The Roar is certainly flexible on inputs. You can pair it with Bluetooth or NFC. It can read Micro SD Cards.  You can plug-in with an aux jack. You can connect via USB. I tested it using the aux jack and Bluetooth. Its simple enough to pair. There’s no code to enter. Just enable Bluetooth on your device, find the Creative speaker, and pair. The aux jack, well it’s an aux jack, what more do you expect? One thing I’d really like to see is an RCA input. I could really see this speaker being hooked up to those Crosley Cruiser record players people love (for whatever reason) to be used a simple speaker upgrade. Granted, you could get an RCA to Aux cable, but it’d be nice to see it built-in.

Sound Quality

I was honestly surprised by the sound quality. It was better than the outdoor speakers we had at the time (which prompted an outdoor speaker upgrade). Which even though the outdoor speakers we had were small, they were still wired, powered, speakers. Creative details how they got the most audio quality out of a small device on their site if you’re interested.  Whatever they did, it worked pretty well. The closest thing I had to compare it to is my Fluance iPod speaker dock and a Yamaha TSX-120. It’s not a completely fair comparison (neither are wireless), but it’s what I have. And while the Roar didn’t sound as good as these two (especially the Fluance, because I really love the sound profile of it in particular) it certainly came closer than I’d expect from a $200 portable wireless speaker.

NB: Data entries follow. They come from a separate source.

(** * Painel de Clientes (app.js): ledger aggregation, filtering and backup

    A shallow embedding of [app.js]: its calculation layer, the functions
    that load, save and replace the transaction store, and the texts, cards
    and forms of the page.  It is followed by the properties of the
    specification that were checked against it and by further properties of
    the code.

    Conventions of the embedding.
    - The two globals [allClients] and [allTransactions] are passed
      explicitly to the functions that read them; the functions that write
      them are state transformers over [App.State].
    - A JavaScript number is an exact rational or [NaN]: this embedding
      has no infinities and no negative zero, and its arithmetic does not
      round.  The properties stated over it do not depend on the rounding
      of binary64, or carry the hypothesis under which no operation rounds
      ([wholeAmounts]) or no literal overflows ([withinBinary64]).  The
      balance of a client, whose description depends on the rounding, is
      embedded a second time over the binary64 numbers of the kernel
      ([Binary64]).
    - A JavaScript string is a [string] of one-byte code units. *)

From Stdlib Require Import List String Ascii Bool Arith ZArith Lia.
From Stdlib Require Import QArith Qcanon Lqa.
From Stdlib Require Import Sorting.Sorted Sorting.Permutation.
From Stdlib Require Import Floats.PrimFloat.
Import ListNotations.

Local Open Scope string_scope.
Local Open Scope Z_scope.

(** ** Numbers *)

Inductive number : Type :=
| NaN : number
| Num (q : Qc) : number.

Module JsNum.

Definition ofZ (z : Z) : number := Num (Q2Qc (inject_Z z)).

Definition add (a b : number) : number :=
  match a, b with
  | Num x, Num y => Num (x + y)%Qc
  | _, _ => NaN
  end.

Definition sub (a b : number) : number :=
  match a, b with
  | Num x, Num y => Num (x - y)%Qc
  | _, _ => NaN
  end.

Definition mul (a b : number) : number :=
  match a, b with
  | Num x, Num y => Num (x * y)%Qc
  | _, _ => NaN
  end.

(** Division is only ever applied by the source to a non-zero divisor
    (the literal 100 and a roster length that was tested to be positive);
    a zero divisor would give an infinity or NaN in JavaScript and is
    reported here as [NaN]. *)
Definition div (a b : number) : number :=
  match a, b with
  | Num x, Num y =>
      if Qc_eq_dec y (Q2Qc 0) then NaN else Num (x / y)%Qc
  | _, _ => NaN
  end.

(** Relational operators: any comparison with [NaN] is false. *)
Definition ltb (a b : number) : bool :=
  match a, b with
  | Num x, Num y => match (x ?= y)%Qc with Lt => true | _ => false end
  | _, _ => false
  end.

Definition leb (a b : number) : bool :=
  match a, b with
  | Num x, Num y => match (x ?= y)%Qc with Gt => false | _ => true end
  | _, _ => false
  end.

Definition gtb (a b : number) : bool := ltb b a.
Definition geb (a b : number) : bool := leb b a.

(** Strict equality [===] on numbers. *)
Definition eqb (a b : number) : bool :=
  match a, b with
  | Num x, Num y => if Qc_eq_dec x y then true else false
  | _, _ => false
  end.

(** ToBoolean: [0] and [NaN] are falsy. *)
Definition truthy (a : number) : bool :=
  match a with
  | Num x => if Qc_eq_dec x (Q2Qc 0) then false else true
  | NaN => false
  end.

End JsNum.

Declare Scope js_scope.
Delimit Scope js_scope with js.
Bind Scope js_scope with number.
Infix "+" := JsNum.add : js_scope.
Infix "-" := JsNum.sub : js_scope.
Infix "*" := JsNum.mul : js_scope.
Infix "/" := JsNum.div : js_scope.
Notation "# z" := (JsNum.ofZ z) (at level 1, format "# z") : js_scope.

(** ** Data model *)

(** The records of [clientes.json].  Only [id], [nome], [empresa] and
    [comissaoPct] take part in the calculations; the other properties are
    shown on the card of the client. *)
Module Endereco.
Record t : Type := mk {
  logouro : string;
  numero : string;
  bairro : string;
  cidade : string;
  estado : string
}.
End Endereco.

Module Client.
Record t : Type := mk {
  id : string;
  nome : string;
  empresa : string;
  celular : string;
  vendedor : string;
  bandeira : string;
  senha : string;
  comissaoPct : option number;    (* [None]: the property is absent *)
  enderecoCompleto : Endereco.t
}.
End Client.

We even ended up using the Roar at Claire’s wedding. She opted for a Sonos system over a DJ, and was planning on moving the speakers from the ceremony to the reception. But when I showed up with the Roar (for decorating music) we opted just to use that instead. It worked well in both situations. We were able to hook up my iPod classic while we were getting ready. Then we hooked it to Claire’s iPhone for ceremony music. You could hear the music, and operation was simple enough I was able to explain to a friend of ours how to operate it with a few sentences.

The Verdict

Overall, I was impressed by the Sound Blaster Roar. It’s not something I’d buy for myself (I don’t have a use case for it), but it is something I’d recommend to friends who just want something to play music when they’re hanging out on their patio. You can pick one up for $199.99 from either Creative directly or Amazon.